§ Dataset content:

(** The clause each strategy uses. *)
Definition page_of (strategy : TablePaginationStrategy) (limit offset : nat) : Page :=
  match strategy with
  | IrisTop => FirstRows limit
  | Unbounded | AgentMaxRows => EveryRow
  | _ =>
      if offset =? 0 then FirstRows limit
      else match strategy with
           | FirebirdRows => RowsTo (offset + 1) (offset + limit)
           | Db2FetchFirst | SqlServerTop => NumberedRows offset (offset + limit)
           | Rownum => RownumAfter offset (offset + limit)
           | QuestDbLimit => LimitBounds offset (offset + limit)
           | _ => SkipFirst offset limit
           end
  end.
(** The strategies that know where a page starts. *)
Definition pages_rows (strategy : TablePaginationStrategy) : bool :=
  match strategy with IrisTop | Unbounded | AgentMaxRows => false | _ => true end.

(** ** Slices of the rows *)

Lemma rows_where_ext {A} (f g : nat → bool) i (l : list A) : (∀ j, f j = g j) → rows_where f i l = rows_where g i l.
Proof. intros Hfg. revert i. induction l as [|a l IH]; intros i; [done|]. cbn. by rewrite Hfg, IH. Qed.

Lemma rows_after {A} after i (l : list A) : rows_where (λ j, after <? j) i l = drop (after - i) l.
Proof.
  revert i. induction l as [|a l IH]; intros i; cbn [rows_where]; [by rewrite drop_nil|].
  destruct (Nat.ltb_spec after (S i)).
  - replace (after - i) with 0 by lia. rewrite IH. replace (after - S i) with 0 by lia. by rewrite !drop_0.
  - rewrite IH. by replace (after - i) with (S (after - S i)) by lia.
Qed.

Lemma rows_upto {A} lo hi i (l : list A) : lo ≤ i → rows_where (λ j, (lo <? j) && (j <=? hi)) i l = take (hi - i) l.
Proof.
  revert i. induction l as [|a l IH]; intros i Hi; cbn [rows_where]; [by rewrite take_nil|].
  rewrite IH by lia. replace (lo <? S i) with true by (symmetry; apply Nat.ltb_lt; lia).
  destruct (Nat.leb_spec (S i) hi); cbn [andb].
  - by replace (hi - i) with (S (hi - S i)) by lia.
  - replace (hi - i) with 0 by lia. by replace (hi - S i) with 0 by lia.
Qed.

Lemma rows_between {A} lo hi i (l : list A) :
  i ≤ lo → lo ≤ hi → rows_where (λ j, (lo <? j) && (j <=? hi)) i l = take (hi - lo) (drop (lo - i) l).
Proof.
  revert i. induction l as [|a l IH]; intros i Hi Hh; [cbn; by rewrite drop_nil, take_nil|].
  destruct (decide (i = lo)) as [->|Hne].
  - rewrite rows_upto by lia. by replace (lo - lo) with 0 by lia.
  - cbn [rows_where]. replace (lo <? S i) with false by (symmetry; apply Nat.ltb_ge; lia). cbn [andb].
    rewrite IH by lia. by replace (lo - i) with (S (lo - S i)) by lia.
Qed.

Lemma page_slice {A} strategy limit offset (l : list A) :
  pages_rows strategy = true → page_rows (page_of strategy limit offset) l = take limit (drop offset l).
Proof.
  intros Hs. assert (H0 : offset = 0 → take limit l = take limit (drop offset l)) by (by intros ->).
  destruct strategy; try discriminate Hs; unfold page_of;
    (destruct (Nat.eqb_spec offset 0) as [Ho|Ho]; [by apply H0|]); cbn [page_rows]; try reflexivity.
  - rewrite rows_between by lia. rewrite Nat.sub_0_r. do 2 f_equal. lia.
  - rewrite rows_between by lia. rewrite Nat.sub_0_r. do 2 f_equal. lia.
  - rewrite (rows_where_ext _ (λ j, (offset <? j) && (j <=? offset + limit))).
    + rewrite rows_between by lia. rewrite Nat.sub_0_r. do 2 f_equal. lia.
    + intros j. f_equal. apply eq_true_iff_eq. rewrite Nat.leb_le, Nat.ltb_lt. lia.
  - rewrite rows_after, Nat.sub_0_r, take_drop_commute. done.
  - do 2 f_equal. lia.
Qed.

Lemma chunks_lookup {A} n k (l : list A) : 0 < n → default [] (chunks n l !! k) = take n (drop (k * n) l).
Proof.
  intros Hn. unfold chunks. assert (List.length l ≤ List.length l) as Hf by done. revert Hf.
  generalize (List.length l) at 2 3 as fuel. intros fuel. revert k l. induction fuel as [|fuel IH]; intros k l Hl.
  - destruct l; [|cbn in Hl; lia]. by rewrite drop_nil, take_nil.
  - destruct l as [|a l]; [by rewrite drop_nil, take_nil|]. cbn [chunks_fuel]. destruct k as [|k]; [done|].
    cbn [lookup list_lookup]. rewrite IH by (rewrite length_drop; cbn in *; lia).
    by rewrite drop_drop.
Qed.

§ Task requirements: Your reply should be nothing but the lines from the one containing "- destruct l;" through the last line above, copied exactly; please include both ends.

§ Written response:
  - destruct l; [|cbn in Hl; lia]. by rewrite drop_nil, take_nil.
  - destruct l as [|a l]; [by rewrite drop_nil, take_nil|]. cbn [chunks_fuel]. destruct k as [|k]; [done|].
    cbn [lookup list_lookup]. rewrite IH by (rewrite length_drop; cbn in *; lia).
    by rewrite drop_drop.
Qed.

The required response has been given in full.